Hugh Freeze didn’t leave Ole Miss and the SEC under the best of circumstances, something he’s never shied from. Now he’s back at Auburn, something he didn’t believe was possible just a few years ago while coaching at Liberty.

But four seasons and 34 wins later Freeze became a hot commodity again with upsets of Power 5 members Arkansas, Virginia Tech and Syracuse.

“It’s good to be back,” Freeze admitted. He thanked SEC Commissioner Greg Sankey because, “he’s always shot me dead straight and been very truthful with me, which I respect and really admire and love.”

David Cutcliffe, his predecessor at Ole Miss, also got a shoutout for helping him return to the league. Cutcliffe is now a special assistant to the commissioner in the Birmingham office.
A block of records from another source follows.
(* ===== verification/Effects.v ===== *)
(** * Methods with [&mut] state that may fail

    A Rust method of type [fn(&mut self, ..) -> Result<A, E>] is a function from the
    state it borrows to the state it leaves and its result: what it changed before an
    early return stays changed.  [eff] is the monad of such functions, and [ensures]
    its program logic: a state invariant, a relation between the states before and
    after that composes, and no unwinding. *)
From S2P Require Import Prelude.
From Stdlib Require Import ZArith.
From stdpp Require Import base numbers list.

Definition eff (S E A : Type) : Type := S → S * res E A.

#[export] Instance eff_ret {S E} : MRet (eff S E) := λ A a s, (s, Ok a).
#[export] Instance eff_bind {S E} : MBind (eff S E) := λ A B k m s,
  match m s with
  | (s', Ok a) => k a s'
  | (s', Err e) => (s', Err e)
  | (s', Panic) => (s', Panic)
  end.

Lemma eff_assoc {S E A B C} (m : eff S E A) (k : A → eff S E B) (h : B → eff S E C) s :
  (m ≫= λ a, k a ≫= h) s = ((m ≫= k) ≫= h) s.
Proof. unfold mbind, eff_bind. by destruct (m s) as [s' [a|e|]]. Qed.

Section primitives.
Context {S E : Type}.

Definition get : eff S E S := λ s, (s, Ok s).
Definition gets {A} (f : S → A) : eff S E A := λ s, (s, Ok (f s)).
Definition modify (f : S → S) : eff S E unit := λ s, (f s, Ok ()).
Definition throw {A} (e : E) : eff S E A := λ s, (s, Err e).
Definition panic {A} : eff S E A := λ s, (s, Panic).
Definition lift {A} (r : res E A) : eff S E A := λ s, (s, r).
(** A call on a part of the state that always returns. *)
Definition state {A} (f : S → S * A) : eff S E A := λ s, let '(s', a) := f s in (s', Ok a).

(** [for x in l { body }]; [?] in the body leaves the loop and the function. *)
Fixpoint for_each {A} (l : list A) (body : A → eff S E unit) : eff S E unit :=
  match l with
  | [] => mret ()
  | x :: l => _ ← body x; for_each l body
  end.
End primitives.

(** A method of a part of the state: [zoom get put m] runs [m] on the part. *)
Definition zoom {S T E A} (part : S → T) (put : T → S → S) (m : eff T E A) : eff S E A :=
  λ s, let '(t, r) := m (part s) in (put t s, r).

(** ** The logic *)

Section logic.
Context {S E : Type} (I : S → Prop) (R : S → S → Prop).

(** Run from [s], [m] does not unwind and leaves a state that satisfies the invariant
    [I] and is related to the reference state [s0] by [R]. *)
Definition run_ok {A} (s0 : S) (m : eff S E A) (s : S) : Prop :=
  (m s).2 ≠ Panic ∧ I (m s).1 ∧ R s0 (m s).1.

(** From every state of the invariant, [m] keeps to the invariant and the relation. *)
Definition respects {A} (m : eff S E A) : Prop := ∀ s, I s → run_ok s m s.

Lemma ok_ret {A} (a : A) s0 s : I s → R s0 s → run_ok s0 (mret a) s.
Proof. intros. by unfold run_ok; split_and!. Qed.

Lemma ok_throw {A} (e : E) s0 s : I s → R s0 s → run_ok s0 (throw (A:=A) e) s.
Proof. intros. by unfold run_ok; split_and!. Qed.

Lemma ok_modify f s0 s : I (f s) → R s0 (f s) → run_ok s0 (modify f) s.
Proof. intros. by unfold run_ok; split_and!. Qed.

Lemma ok_gets_bind {A B} (f : S → A) (k : A → eff S E B) s0 s :
  run_ok s0 (k (f s)) s → run_ok s0 (gets f ≫= k) s.
Proof. done. Qed.

Lemma ok_modify_bind {B} f (k : unit → eff S E B) s0 s :
  run_ok s0 (k ()) (f s) → run_ok s0 (modify f ≫= k) s.
Proof. done. Qed.

Lemma ok_state_bind {A B} (f : S → S * A) (k : A → eff S E B) s0 s :
  run_ok s0 (k (f s).2) (f s).1 → run_ok s0 (state f ≫= k) s.
Proof. unfold run_ok, mbind, eff_bind, state. by destruct (f s). Qed.

Lemma ok_lift_bind {A B} (a : A) (k : A → eff S E B) s0 s :
  run_ok s0 (k a) s → run_ok s0 (lift (Ok a) ≫= k) s.
Proof. done. Qed.

Lemma ok_ret_bind {A B} (a : A) (k : A → eff S E B) s0 s :
  run_ok s0 (k a) s → run_ok s0 (mret a ≫= k) s.
Proof. done. Qed.

Lemma ok_bind {A B} (m : eff S E A) (k : A → eff S E B) s0 s :
  run_ok s0 m s → (∀ a s', m s = (s', Ok a) → I s' → R s0 s' → run_ok s0 (k a) s') → run_ok s0 (m ≫= k) s.
Proof.
  intros (Hp & HI & HR) Hk. unfold run_ok, mbind, eff_bind.
  destruct (m s) as [s' [a|e|]]; cbn in *; [by apply Hk|done..].
Qed.

Context `{!PreOrder R}.

Lemma ok_call {A} (m : eff S E A) s0 s : respects m → I s → R s0 s → run_ok s0 m s.
Proof. intros Hm Hs HR. destruct (Hm s Hs) as (? & ? & ?). unfold run_ok. split_and!; [done..|]. by etrans. Qed.

Lemma ok_call_bind {A B} (m : eff S E A) (k : A → eff S E B) s0 s :
  respects m → I s → R s0 s →
  (∀ a s', m s = (s', Ok a) → I s' → R s s' → R s0 s' → run_ok s0 (k a) s') →
  run_ok s0 (m ≫= k) s.
Proof.
  intros Hm Hs HR Hk. apply ok_bind; [by apply ok_call|]. intros a s' E0 Hs' HR'.
  apply Hk; [done..| |done]. destruct (Hm s Hs) as (_ & _ & Hr). by rewrite E0 in Hr.
Qed.

Lemma respects_bind {A B} (m : eff S E A) (k : A → eff S E B) :
  respects m → (∀ a, respects (k a)) → respects (m ≫= k).
Proof. intros Hm Hk s Hs. apply ok_call_bind; [done..|]. intros a s' _ Hs' _ HR. by apply ok_call. Qed.

Lemma respects_for_each {A} (l : list A) body :
  (∀ x, respects (body x)) → respects (for_each l body).
Proof. intros Hb. induction l; cbn; [intros s Hs; by apply ok_ret|]. by apply respects_bind. Qed.
End logic.

(** The relation to another reference state. *)
Lemma run_ok_weaken {S E A} (I : S → Prop) (R R' : S → S → Prop) (m : eff S E A) s0 s0' s :
  (∀ s', R s0 s' → R' s0' s') → run_ok I R s0 m s → run_ok I R' s0' m s.
Proof. intros HR (? & ? & ?). unfold run_ok. split_and!; auto. Qed.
A former high school basketball coach, Freeze’s first head coaching job in college football was at Arkansas State, leading him to his first SEC appointment. Ironically, the two Arkansas State coaches that followed him in Jonesboro – Gus Malzahn and Bryan Harsin – preceded him at Auburn.

 

‘I Am Forever Indebted’

No one has bigger shoes to fill than Mississippi’s State new head coach Zach Arnett. He was elevated from defensive coordinator after the untimely death of Mike Leach last December.

“Mississippi State has forever changed my life and that of my family,” Arnett said. “For that, I am forever indebted. To Mike Leach, to all of Starkville, I could not ask for a better collection of people, players, coaches and support staff.”

A one-time college baseball player, Arnett is already setting his sights high for 2024.

“The College Football Playoff is going to expand to 12 teams moving forward, OK? You look back to the first season, when the first College football Playoff came out,” Arnett said. “Mississippi State was the No. 1 ranked team in the country.”

Mississippi State has forever changed my life and that of my family. For that, I am forever indebted. To Mike Leach, to all of Starkville.
Zach Arnett, head coach Mississippi State

 

A Faster Game in ‘23

Plan your bathroom breaks accordingly this football season. Like Major League Baseball, which has shaved off 25 minutes a game by implementing new rules this summer, the college football rules committee is hoping to do the same by normalizing pro rules.

John McDaid, the SEC’s Coordinator of Officials, said the best way to do that is to adapt the NFL’s timing rules after first downs. College football tradition has been to stop the clock after a team gains a new first down. But beginning in a few weeks the clock will run unless the previous play goes out of bounds.

With an average game time of 3 hours, 21 minutes in 2022 (3:25 in the SEC), college football fans would likely welcome the expected brevity. But the emphasis for this rule changes zeroes in on player safety.

“Obviously, if you decrease the number of plays, you’re probably also going to drive down the game time,” McDaid said. “But the impetus for this rules change was to address the number of plays in our game.”

 

Don’t sell Vanderbilt Short

The best-kept secret in the SEC may be little ol’ Vanderbilt. Under Clark Lea, the Commodores have gone from 0-9 prior to his arrival to 2-10 and 5-7.

But there’s even more going on campus, including facility upgrades that include a renovation of FirstBank Stadium.

“Though we can celebrate progress, we will never be satisfied with 5-7,” Lea said. “Vanderbilt football pursues success at the highest level, and we will not back down from our mission to build the best college football program in the nation.”

Don’t sell Lea short. He’s just 41, and the former defensive coordinator at Notre Dame. He’s followed one of the most unusual paths to get to the SEC, starting with an NAIA baseball title at Birmingham-Southern College as a freshman. He then spent one year on the Belmont baseball team before heading crosstown to play fullback for the Vanderbilt football program.